Based on the disk volume I would guess you are using spinning disks. SSDs might be able to handle this type of load better. In my experience the indexing thoughput typically drop with shard size, so you may be better off with a larger number of smaller shards. When determining the ideal number, you naturally need to balance the requirements of query and indexing load and find your optimum number.

15

Yes I am using spinning disks.
Happy to try increasing the number of shards just to try it out. What's a reasonable number to aim for?
I'll give it a go

My query levels are very very low - its just research.

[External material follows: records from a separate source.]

(** What the first loop leaves: the unmatched identifiers, and one
    record per matched code, built from the first row with that
    code. *)
Lemma stocks_loop_spec (rem : list watch) :
  forall ids s ids',
    NoDup ids ->
    stocks_loop mk rem [] ids = Ok (s, ids') ->
    ids' = unmatched_ids rem ids
    /\ map id_of s = matched_codes rem ids
    /\ Forall (fun r => exists w v,
                   first_row (id_of r) rem = Some w
                   /\ resolve_stock w = Ok v
                   /\ r = mk (id_of r) v) s.
Proof.
  induction rem as [|w rem IH]; intros ids s ids' Hnd H; simpl in H.
  - inversion H; subst. repeat split; [|constructor].
    unfold unmatched_ids. symmetry. now apply filter_all.
  - destruct (py_in (code w) ids) eqn:E.
    + destruct (resolve_stock w) as [v|e] eqn:Ev; simpl in H;
        [|discriminate].
      rewrite (py_remove_nodup _ _ Hnd E) in H. simpl in H.
      rewrite stocks_loop_acc in H.
      set (ids1 := filter (fun y => negb (String.eqb y (code w))) ids) in *.
      destruct (stocks_loop mk rem [] ids1) as [[s1 i1]|e] eqn:E1;
        simpl in H; [|discriminate].
      inversion H; subst s ids'; clear H.
      destruct (IH ids1 s1 i1 (NoDup_filter _ Hnd) E1) as (Hi & Hm & Hf).
      repeat split.
      * rewrite Hi. unfold unmatched_ids, ids1. simpl.
        rewrite filter_and. apply filter_ext. intros a.
        symmetry. apply negb_orb.
      * simpl. rewrite id_of_mk, Hm. unfold matched_codes. simpl.
        rewrite E. simpl. f_equal.
        rewrite <- first_occurrences_filter, filter_and.
        f_equal. apply filter_ext_in. intros a _. unfold ids1.
        destruct (py_in a ids) eqn:Ea; simpl.
        -- destruct (String.eqb a (code w)) eqn:Eb; simpl.
           ++ apply py_in_not_In. rewrite filter_In.
              intros [_ Hc]. now rewrite Eb in Hc.
           ++ apply py_in_In. rewrite filter_In, Eb.
              split; [now apply py_in_In | reflexivity].
        -- apply py_in_not_In. rewrite filter_In.
           apply py_in_not_In in Ea. tauto.
      * constructor.
        -- exists w, v. rewrite id_of_mk. unfold first_row. simpl.
           now rewrite String.eqb_refl.
        -- rewrite Forall_forall in *. intros r Hr.
           destruct (Hf r Hr) as (w' & v' & Hw' & Hv' & Hr').
           exists w', v'. repeat split; try assumption.
           unfold first_row. simpl.
           destruct (String.eqb (code w) (id_of r)) eqn:Eb; [|exact Hw'].
           exfalso. apply String.eqb_eq in Eb.
           assert (Hin : In (id_of r) (matched_codes rem ids1)).
           { rewrite <- Hm. now apply in_map. }
           apply matched_codes_In in Hin. destruct Hin as [Hin _].
           unfold ids1 in Hin. rewrite filter_In in Hin.
           destruct Hin as [_ Hin]. rewrite <- Eb in Hin.
           now rewrite String.eqb_refl in Hin.
    + destruct (IH ids s ids' Hnd H) as (Hi & Hm & Hf).
      apply py_in_not_In in E. repeat split.
      * rewrite Hi. unfold unmatched_ids. apply filter_ext_in.
        intros a Ha. simpl.
        destruct (String.eqb a (code w)) eqn:Eb; [|reflexivity].
        apply String.eqb_eq in Eb. now subst a.
      * rewrite Hm. unfold matched_codes. simpl.
        apply py_in_not_In in E. now rewrite E.
      * rewrite Forall_forall in *. intros r Hr.
        destruct (Hf r Hr) as (w' & v' & Hw' & Hv' & Hr').
        exists w', v'. repeat split; try assumption.
        unfold first_row. simpl.
        destruct (String.eqb (code w) (id_of r)) eqn:Eb; [|exact Hw'].
        exfalso. apply String.eqb_eq in Eb.
        assert (Hin : In (id_of r) (matched_codes rem ids)).
        { rewrite <- Hm. now apply in_map. }
        apply matched_codes_In in Hin. rewrite <- Eb in Hin. tauto.
Qed.


Lemma matched_unmatched_NoDup (rem : list watch) (ids : list string) :
  NoDup ids -> NoDup (matched_codes rem ids ++ unmatched_ids rem ids).
Proof.
  intros Hnd. apply NoDup_app.
  - apply first_occurrences_NoDup.
  - now apply NoDup_filter.
  - intros c Hm Hu. apply matched_codes_In in Hm.
    apply unmatched_ids_In in Hu. tauto.
Qed.

Lemma stocks_of_spec (rem : list watch) (ids : list string) stocks ids' :
  NoDup ids ->
  stocks_of mk rem ids = Ok (stocks, ids') ->
  ids' = unmatched_ids rem ids
  /\ map id_of stocks = matched_codes rem ids ++ unmatched_ids rem ids
  /\ (forall r, In r stocks ->
        exists v, r = mk (id_of r) v
                  /\ match first_row (id_of r) rem with
                     | Some w => resolve_stock w = Ok v
                     | None => v = 0
                     end).
Proof.
  intros Hnd H. unfold stocks_of in H.
  destruct (stocks_loop mk rem [] ids) as [[s i]|e] eqn:E; simpl in H;
    [|discriminate].
  inversion H; subst stocks ids'; clear H.
  destruct (stocks_loop_spec rem ids s i Hnd E) as (Hi & Hm & Hf).
  repeat split; [assumption| |].
  - rewrite map_app, Hm, map_map, <- Hi. f_equal.
    rewrite <- (map_id i) at 2. apply map_ext. intros c. apply id_of_mk.
  - intros r Hr. apply in_app_or in Hr. destruct Hr as [Hr | Hr].
    + rewrite Forall_forall in Hf.
      destruct (Hf r Hr) as (w & v & Hw & Hv & Hr').
      exists v. now rewrite Hw.
    + apply in_map_iff in Hr. destruct Hr as (c & <- & Hc).
      exists 0. rewrite id_of_mk. split; [reflexivity|].
      rewrite Hi in Hc. apply unmatched_ids_In in Hc.
      destruct Hc as [_ Hc]. apply first_row_None in Hc. now rewrite Hc.
Qed.






(** The call returns as soon as the rows it matches resolve. *)
Lemma stocks_loop_returns (rem : list watch) :
  forall acc ids,
    (forall w, In w rem -> In (code w) ids ->
               exists v, resolve_stock w = Ok v) ->
    exists s i, stocks_loop mk rem acc ids = Ok (s, i)
                /\ incl i ids.
Proof.
  induction rem as [|w rem IH]; intros acc ids Hres; simpl.
  - exists acc, ids. split; [reflexivity | apply incl_refl].
  - destruct (py_in (code w) ids) eqn:E.
    + destruct (Hres w (or_introl eq_refl)) as [v ->];
        [now apply py_in_In|]. simpl.
      destruct (py_remove_in _ _ E) as [ids1 Hr]. rewrite Hr. simpl.
      assert (Hincl : incl ids1 ids).
      { clear - Hr. revert ids1 Hr.
        induction ids as [|y l IHl]; simpl; intros ids1 Hr;
          [discriminate|].
        destruct (String.eqb y (code w)).
        - inversion Hr; subst. now apply incl_tl, incl_refl.
        - destruct (py_remove (code w) l) as [t|e]; simpl in Hr;
            [|discriminate].
          inversion Hr; subst. apply incl_cons; [now left|].
          apply incl_tl. now apply IHl. }
      destruct (IH (acc ++ [mk (code w) v]) ids1) as (s & i & Hs & Hi).
      { intros w' Hw' Hc. apply Hres; [now right | now apply Hincl]. }
      exists s, i. split; [assumption|]. eapply incl_tran; eassumption.
    + apply IH. intros w' Hw' Hc. apply Hres; [now right | assumption].
Qed.

Lemma stocks_of_returns (rem : list watch) (ids : list string) :
  (forall w, In w rem -> In (code w) ids ->
             exists v, resolve_stock w = Ok v) ->
  exists stocks ids', stocks_of mk rem ids = Ok (stocks, ids').
Proof.
  intros Hres. unfold stocks_of.
  destruct (stocks_loop_returns rem [] ids Hres) as (s & i & -> & _).
  simpl. now eexists _, _.
Qed.

(** *** Prices *)

Lemma prices_loop_acc (rem : list watch) :
  forall acc ids,
    prices_loop mk_price rem acc ids =
    (ps <- prices_loop mk_price rem [] ids ;; Ok (acc ++ ps))%result.
Proof.
  induction rem as [|w rem IH]; intros acc ids; simpl.
  - now rewrite app_nil_r.
  - destruct (py_in (code w) ids); [|apply IH].
    destruct (mk_price w) as [p|e]; simpl; [|reflexivity].
    rewrite IH, (IH [p]).
    destruct (prices_loop mk_price rem [] ids) as [ps|e]; simpl;
      [|reflexivity].
    now rewrite <- app_assoc.
Qed.

(** One price record for each row whose code is in the list, in feed
    order: the list is read and never shrunk. *)
Lemma prices_loop_spec (rem : list watch) :
  forall ids ps,
    prices_loop mk_price rem [] ids = Ok ps ->
    map pid_of ps = filter (fun c => py_in c ids) (codes rem).
Proof.
  induction rem as [|w rem IH]; intros ids ps H; simpl in H.
  - now inversion H.
  - simpl. destruct (py_in (code w) ids).
    + destruct (mk_price w) as [p|e] eqn:Ep; simpl in H; [|discriminate].
      rewrite prices_loop_acc in H.
      destruct (prices_loop mk_price rem [] ids) as [ps1|e] eqn:E1;
        simpl in H; [|discriminate].
      inversion H; subst ps. simpl.
      now rewrite (pid_of_mk _ _ Ep), (IH ids ps1 E1).
    + now apply IH.
Qed.
Lemma quiet_connect c host port : quiet c (connect_value c host port).
Proof.
  intros w s r w' Ho. unfold connect_value.
  destruct host as [|h|z|c0|a0|t0|name|name],
    port as [|h'|p|c1|a1|t1|n1|n1];
    try (intros [= <- <-]; by eauto).
  destruct (p <? 0)%Z; [intros [= <- <-]; by eauto|]. unfold sock_connect.
  destruct (65535 <? Z.to_N p); [intros [= <- <-]; by eauto|].
  rewrite Ho. destruct (connect_err s); intros [= <- <-]; eauto.
Qed.

Lemma quiet_set_sock c s s' w :
  closed s' = false → close_err s' = close_err s →
  stdout (set_sock c s' w) = stdout w
  ∧ ∃ s'', open_sock c (set_sock c s' w) = Some s''
           ∧ close_err s'' = close_err s.
Proof.
  intros Hcl Hc. split; [done|]. exists s'. split; [|done].
  by apply open_sock_set_sock.
Qed.

Lemma quiet_sendall c data : quiet c (sendall c data).
Proof.
  intros w s r w' Ho. unfold sendall. rewrite Ho.
  apply open_sock_Some in Ho as [_ Hcl].
  destruct (tx s) as [|[|k e] t]; intros [= <- <-];
    by apply quiet_set_sock.
Qed.

Lemma quiet_recv c n : quiet c (recv c n).
Proof.
  intros w s r w' Ho. unfold recv. rewrite Ho.
  pose proof Ho as Ho'. apply open_sock_Some in Ho' as [_ Hcl].
  destruct (rx s) as [|[bs| |e] rest]; [by intros [= <- <-]; eauto| | |].
  - case_decide; intros [= <- <-]; by apply quiet_set_sock.
  - intros [= <- <-]; eauto.
  - intros [= <- <-]; by apply quiet_set_sock.
Qed.

(** The last two statements of the client block. *)
Lemma print_close_ends c out data :
  ends_as_client c out
    (bind (print (lit "Received from server: " ++ data)) (λ _, close c)).
Proof.
  intros w s r w' Ho Hout. unfold bind, print.
  destruct (shows (stdout_chars w) _).
  2:{ intros [= <- <-]. right. split; [done|by rewrite Ho]. }
  unfold close.
  assert (Ho1 : open_sock c (set_stdout
                  (stdout w ++ [lit "Received from server: " ++ data]) w)
                = Some s) by exact Ho.
  rewrite Ho1.
  assert (Hdone : (∃ s',
      socks (set_sock c (set_closed true s)
               (set_stdout
                  (stdout w ++ [lit "Received from server: " ++ data]) w))
        !! c = Some s' ∧ closed s' = true)
    ∧ ∃ data0,
        stdout (set_sock c (set_closed true s)
                  (set_stdout
                     (stdout w ++ [lit "Received from server: " ++ data]) w))
        = out ++ [answer_line data0]).
  { split.
    - eexists. cbn [socks set_sock]. by rewrite lookup_insert_eq.
    - exists data. simpl. by rewrite Hout. }
  destruct (close_err s); intros [= <- <-]; [by left|done].
Qed.

Lemma ends_as_client_bind c out {A} (m : M A) (k : A → M unit) :
  quiet c m → (∀ a, ends_as_client c out (k a)) →
  ends_as_client c out (bind m k).
Proof.
  intros Hm Hk w s r w' Ho Hout. unfold bind.
  destruct (m w) as [[a|e|] w1] eqn:Hmw; intros H;
    destruct (Hm _ _ _ _ Ho Hmw) as (Hout1 & s1 & Ho1 & Hc1).
  - eapply Hk; [exact Ho1|congruence|exact H].
  - injection H as <- <-. right. split; [congruence|by rewrite Ho1].
  - injection H as <- <-. split; [congruence|by rewrite Ho1].
Qed.

(** The client block, from the statement after [socket.socket()] on. *)
Lemma client_rest_ends c out :
  ends_as_client c out
    (store_global "client_socket" (PSocket c) ;;
     host <- load_global "host" ;;
     port <- load_global "port" ;;
     connect_value c host port ;;
     message <- load_global "message" ;;
     payload <- encode_value message ;;
     sendall c payload ;;
     raw <- recv c 1024 ;;
     data <- bytes_decode raw ;;
     store_global "data" (PStr data) ;;
     print (lit "Received from server: " ++ data) ;;
     close c)%py.
Proof.
  apply ends_as_client_bind; [apply quiet_store|intros _].
  apply ends_as_client_bind; [apply quiet_load|intros host].
  apply ends_as_client_bind; [apply quiet_load|intros port].
  apply ends_as_client_bind; [apply quiet_connect|intros _].
  apply ends_as_client_bind; [apply quiet_load|intros message].
  apply ends_as_client_bind; [apply quiet_encode_value|intros payload].
  apply ends_as_client_bind; [apply quiet_sendall|intros _].
  apply ends_as_client_bind; [apply quiet_recv|intros raw].
  apply ends_as_client_bind; [apply quiet_decode|intros data].
  apply ends_as_client_bind; [apply quiet_store|intros _].
  apply print_close_ends.
Qed.

(** The world in which the client block starts: the five names of the
    module are bound. *)
Lemma module_toplevel_eq w :
  module_toplevel w
  = try_except client_try
      (λ _, print (lit "Error encountered in start_client"))
      (set_globals
         (<["start_client" := PFunction "start_client"]>
          (<["start_server" := PFunction "start_server"]>
           (<["handle_clientconnection" := PFunction "handle_clientconnection"]>
            (<["threading" := PModule "threading"]>
             (<["socket" := PModule "socket"]> (globals w)))))) w).
Proof. reflexivity. Qed.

Ingesting/indexing is my main priority/activity/

16

If you are using multiple paths, I would set it so that each disk gets a shard. If you have raided the storage I would increase it by perhaps a factor of 4 or 6 to see if it makes a difference. If it helps you can potentially try somewhat larger numbers, but I would not go crazy as it may have an impact on query performance.

17

I am using multiple paths so a shard per disk makes sense so I will give that a go. Thanks

18

I have 12 disks with 12 mount points. If I configure 12 shards will ES sort that out or do I need to do anything manual to have a shard per disk?

19

I don't think this is working any more with Logstash and ES at 6.0.
I can't see the 'document_id' being used and can only see _id in the index. Can you spot what has changed to stop this working?

    ruby {
      code => "require 'digest/md5';
      event.set( '[@metadata][computed_id]', Digest::MD5.hexdigest(event.get('[ip]') + event.get('[fingerprint_sha1]')))"
    }


      elasticsearch {
        user => xxxx
        password => xxxx
        action => "index"
        document_id => "%{[@metadata][computed_id]}"
        hosts => ["hdp13","hdp14","hdp15","hdp16"]
        index => "new_ssl-%{+YYYY.MM}"
        manage_template => false
        template_name => new_ssl1
        template_overwrite => true
      }
20

Why are you using the ruby filter to set this instead of the fingerprint filter?

What do the ids look like when using this config?